- [Data records]:
• • •

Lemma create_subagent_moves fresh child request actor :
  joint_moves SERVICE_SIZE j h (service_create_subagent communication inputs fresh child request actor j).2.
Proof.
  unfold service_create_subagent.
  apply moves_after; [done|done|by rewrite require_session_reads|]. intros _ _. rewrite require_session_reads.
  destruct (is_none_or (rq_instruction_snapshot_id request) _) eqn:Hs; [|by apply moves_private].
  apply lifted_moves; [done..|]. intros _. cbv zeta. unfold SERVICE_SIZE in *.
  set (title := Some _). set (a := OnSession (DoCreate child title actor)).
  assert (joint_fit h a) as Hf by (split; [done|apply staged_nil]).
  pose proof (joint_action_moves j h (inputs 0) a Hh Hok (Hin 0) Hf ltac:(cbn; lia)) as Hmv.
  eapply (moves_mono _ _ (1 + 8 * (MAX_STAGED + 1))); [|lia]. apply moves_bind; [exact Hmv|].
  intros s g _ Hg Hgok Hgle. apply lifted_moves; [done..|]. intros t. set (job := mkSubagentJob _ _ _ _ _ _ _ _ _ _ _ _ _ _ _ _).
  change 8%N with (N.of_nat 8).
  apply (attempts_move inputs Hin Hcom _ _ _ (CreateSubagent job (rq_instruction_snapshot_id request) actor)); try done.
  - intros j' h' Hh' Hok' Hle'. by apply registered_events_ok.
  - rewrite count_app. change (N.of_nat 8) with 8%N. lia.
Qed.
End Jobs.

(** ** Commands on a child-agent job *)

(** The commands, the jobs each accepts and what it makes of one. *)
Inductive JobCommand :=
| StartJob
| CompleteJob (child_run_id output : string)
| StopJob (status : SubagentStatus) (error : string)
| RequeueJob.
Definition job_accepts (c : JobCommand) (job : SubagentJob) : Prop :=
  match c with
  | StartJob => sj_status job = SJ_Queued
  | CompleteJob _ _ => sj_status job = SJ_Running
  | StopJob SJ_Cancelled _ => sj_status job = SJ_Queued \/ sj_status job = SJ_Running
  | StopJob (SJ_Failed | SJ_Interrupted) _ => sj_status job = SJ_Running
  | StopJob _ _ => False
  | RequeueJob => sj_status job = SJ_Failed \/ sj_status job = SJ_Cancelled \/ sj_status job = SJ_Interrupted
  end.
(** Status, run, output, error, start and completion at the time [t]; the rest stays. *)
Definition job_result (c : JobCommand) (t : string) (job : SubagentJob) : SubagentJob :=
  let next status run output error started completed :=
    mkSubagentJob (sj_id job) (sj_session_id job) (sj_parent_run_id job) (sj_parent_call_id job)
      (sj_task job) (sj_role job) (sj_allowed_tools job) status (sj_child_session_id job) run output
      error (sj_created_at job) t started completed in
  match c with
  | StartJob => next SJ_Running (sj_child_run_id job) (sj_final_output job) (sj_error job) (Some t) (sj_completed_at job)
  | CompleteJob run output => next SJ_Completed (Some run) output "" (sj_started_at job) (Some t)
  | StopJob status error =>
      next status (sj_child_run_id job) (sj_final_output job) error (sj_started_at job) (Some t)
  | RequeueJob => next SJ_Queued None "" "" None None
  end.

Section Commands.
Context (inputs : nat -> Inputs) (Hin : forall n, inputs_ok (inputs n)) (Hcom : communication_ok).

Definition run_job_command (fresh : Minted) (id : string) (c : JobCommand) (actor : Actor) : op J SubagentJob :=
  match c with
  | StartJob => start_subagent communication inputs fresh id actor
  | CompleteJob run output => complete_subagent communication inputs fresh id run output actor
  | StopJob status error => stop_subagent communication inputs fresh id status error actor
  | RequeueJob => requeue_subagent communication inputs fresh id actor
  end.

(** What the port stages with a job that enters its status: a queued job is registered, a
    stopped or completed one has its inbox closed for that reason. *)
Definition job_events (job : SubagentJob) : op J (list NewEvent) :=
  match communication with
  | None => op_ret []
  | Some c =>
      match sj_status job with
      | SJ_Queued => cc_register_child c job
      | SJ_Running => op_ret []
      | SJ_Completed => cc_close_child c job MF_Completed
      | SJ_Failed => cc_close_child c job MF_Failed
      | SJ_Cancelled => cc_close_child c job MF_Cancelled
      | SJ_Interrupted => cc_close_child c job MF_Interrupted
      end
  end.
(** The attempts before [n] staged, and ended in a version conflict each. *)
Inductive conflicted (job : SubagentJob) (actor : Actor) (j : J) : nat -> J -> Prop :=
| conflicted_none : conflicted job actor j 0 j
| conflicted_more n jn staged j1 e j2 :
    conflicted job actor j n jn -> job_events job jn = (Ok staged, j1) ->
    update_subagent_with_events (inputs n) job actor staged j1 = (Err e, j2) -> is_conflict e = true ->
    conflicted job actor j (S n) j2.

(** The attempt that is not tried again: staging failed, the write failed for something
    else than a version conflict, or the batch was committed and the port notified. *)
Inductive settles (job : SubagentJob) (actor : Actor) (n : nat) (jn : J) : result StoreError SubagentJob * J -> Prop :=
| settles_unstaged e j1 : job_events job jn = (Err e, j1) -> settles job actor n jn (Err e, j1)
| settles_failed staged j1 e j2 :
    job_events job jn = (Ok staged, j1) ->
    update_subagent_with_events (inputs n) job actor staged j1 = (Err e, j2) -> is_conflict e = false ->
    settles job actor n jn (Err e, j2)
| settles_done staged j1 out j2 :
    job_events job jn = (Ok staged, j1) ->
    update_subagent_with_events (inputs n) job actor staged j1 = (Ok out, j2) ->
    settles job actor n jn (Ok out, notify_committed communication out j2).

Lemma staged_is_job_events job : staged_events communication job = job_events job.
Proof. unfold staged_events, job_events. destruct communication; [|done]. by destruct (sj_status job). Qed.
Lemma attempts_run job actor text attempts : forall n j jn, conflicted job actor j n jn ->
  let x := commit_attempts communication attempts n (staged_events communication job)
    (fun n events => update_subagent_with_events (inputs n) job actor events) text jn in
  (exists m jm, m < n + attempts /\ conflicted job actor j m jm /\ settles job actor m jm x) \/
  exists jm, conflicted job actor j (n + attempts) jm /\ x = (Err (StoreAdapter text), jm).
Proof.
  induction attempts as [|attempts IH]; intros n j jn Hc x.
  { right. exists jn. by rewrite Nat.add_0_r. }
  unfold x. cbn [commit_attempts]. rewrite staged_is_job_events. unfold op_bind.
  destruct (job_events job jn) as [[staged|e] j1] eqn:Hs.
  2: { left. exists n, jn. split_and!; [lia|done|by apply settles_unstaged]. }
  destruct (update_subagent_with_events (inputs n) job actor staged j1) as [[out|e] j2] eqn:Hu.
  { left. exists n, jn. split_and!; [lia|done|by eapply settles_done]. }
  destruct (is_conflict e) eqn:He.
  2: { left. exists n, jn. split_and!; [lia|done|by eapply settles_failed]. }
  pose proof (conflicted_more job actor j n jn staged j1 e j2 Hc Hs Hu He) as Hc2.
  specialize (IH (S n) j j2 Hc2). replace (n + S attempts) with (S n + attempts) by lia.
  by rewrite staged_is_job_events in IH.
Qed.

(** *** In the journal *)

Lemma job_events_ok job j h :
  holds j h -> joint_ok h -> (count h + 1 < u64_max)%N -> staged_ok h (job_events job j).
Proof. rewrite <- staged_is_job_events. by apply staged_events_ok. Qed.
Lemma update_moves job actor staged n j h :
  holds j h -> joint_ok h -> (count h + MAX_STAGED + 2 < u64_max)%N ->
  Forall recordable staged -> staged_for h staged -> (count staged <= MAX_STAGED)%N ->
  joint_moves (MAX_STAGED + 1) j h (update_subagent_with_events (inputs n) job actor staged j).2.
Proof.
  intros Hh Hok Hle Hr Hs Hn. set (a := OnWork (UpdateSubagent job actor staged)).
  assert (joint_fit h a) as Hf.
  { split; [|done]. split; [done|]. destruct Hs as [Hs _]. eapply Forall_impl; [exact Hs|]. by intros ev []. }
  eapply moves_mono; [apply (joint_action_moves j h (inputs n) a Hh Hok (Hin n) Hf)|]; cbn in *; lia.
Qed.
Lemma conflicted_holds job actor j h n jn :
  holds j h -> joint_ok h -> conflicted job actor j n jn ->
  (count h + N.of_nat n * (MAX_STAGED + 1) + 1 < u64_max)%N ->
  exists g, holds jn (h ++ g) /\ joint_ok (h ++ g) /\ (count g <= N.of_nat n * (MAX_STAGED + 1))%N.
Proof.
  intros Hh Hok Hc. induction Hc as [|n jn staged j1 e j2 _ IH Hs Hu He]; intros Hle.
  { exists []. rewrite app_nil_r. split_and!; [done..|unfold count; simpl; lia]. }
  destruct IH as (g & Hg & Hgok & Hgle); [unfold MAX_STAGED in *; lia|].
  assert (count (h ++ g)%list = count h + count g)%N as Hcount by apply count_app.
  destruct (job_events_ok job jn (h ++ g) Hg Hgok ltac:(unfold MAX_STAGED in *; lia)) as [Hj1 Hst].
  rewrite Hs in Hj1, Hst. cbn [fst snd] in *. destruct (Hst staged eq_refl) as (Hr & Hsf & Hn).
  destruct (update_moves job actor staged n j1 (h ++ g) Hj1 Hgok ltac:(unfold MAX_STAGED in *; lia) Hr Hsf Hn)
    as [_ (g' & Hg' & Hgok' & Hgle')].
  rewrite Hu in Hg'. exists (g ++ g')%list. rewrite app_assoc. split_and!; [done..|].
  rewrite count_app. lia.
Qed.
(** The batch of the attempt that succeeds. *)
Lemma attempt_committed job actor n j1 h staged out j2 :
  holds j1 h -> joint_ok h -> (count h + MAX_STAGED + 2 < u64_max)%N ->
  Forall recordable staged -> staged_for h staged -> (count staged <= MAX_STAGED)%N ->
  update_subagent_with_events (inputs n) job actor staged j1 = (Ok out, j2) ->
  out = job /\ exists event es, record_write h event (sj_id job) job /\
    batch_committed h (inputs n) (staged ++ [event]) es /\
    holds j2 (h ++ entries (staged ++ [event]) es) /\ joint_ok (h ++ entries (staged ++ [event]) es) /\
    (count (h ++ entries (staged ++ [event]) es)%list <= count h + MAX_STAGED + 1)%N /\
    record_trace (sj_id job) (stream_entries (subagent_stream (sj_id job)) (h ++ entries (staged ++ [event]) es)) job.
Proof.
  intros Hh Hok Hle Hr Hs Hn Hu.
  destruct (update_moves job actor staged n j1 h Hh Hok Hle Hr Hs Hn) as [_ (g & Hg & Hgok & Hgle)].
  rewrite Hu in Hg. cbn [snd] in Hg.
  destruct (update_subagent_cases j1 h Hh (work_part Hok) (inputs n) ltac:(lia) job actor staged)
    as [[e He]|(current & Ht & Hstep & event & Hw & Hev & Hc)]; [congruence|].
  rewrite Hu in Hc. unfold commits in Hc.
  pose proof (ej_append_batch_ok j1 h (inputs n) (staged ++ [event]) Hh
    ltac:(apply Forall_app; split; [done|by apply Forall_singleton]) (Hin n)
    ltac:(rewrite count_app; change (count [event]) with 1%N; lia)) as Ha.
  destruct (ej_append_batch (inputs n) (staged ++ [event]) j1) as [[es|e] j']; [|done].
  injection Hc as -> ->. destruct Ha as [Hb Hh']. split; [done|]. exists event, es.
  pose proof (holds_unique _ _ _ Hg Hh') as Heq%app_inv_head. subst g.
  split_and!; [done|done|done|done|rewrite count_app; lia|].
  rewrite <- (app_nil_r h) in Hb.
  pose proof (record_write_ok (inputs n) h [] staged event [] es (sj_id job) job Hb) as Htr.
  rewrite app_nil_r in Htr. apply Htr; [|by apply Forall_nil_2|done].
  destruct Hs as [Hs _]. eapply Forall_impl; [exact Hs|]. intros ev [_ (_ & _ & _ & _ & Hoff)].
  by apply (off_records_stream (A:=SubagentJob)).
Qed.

• • •

- [Exercise description]: Every line of the records that includes the word "Hgle" should be gathered.

- [Problem solution]:
  intros s g _ Hg Hgok Hgle. apply lifted_moves; [done..|]. intros t. set (job := mkSubagentJob _ _ _ _ _ _ _ _ _ _ _ _ _ _ _ _).
  destruct IH as (g & Hg & Hgok & Hgle); [unfold MAX_STAGED in *; lia|].
    as [_ (g' & Hg' & Hgok' & Hgle')].
  destruct (update_moves job actor staged n j1 h Hh Hok Hle Hr Hs Hn) as [_ (g & Hg & Hgok & Hgle)].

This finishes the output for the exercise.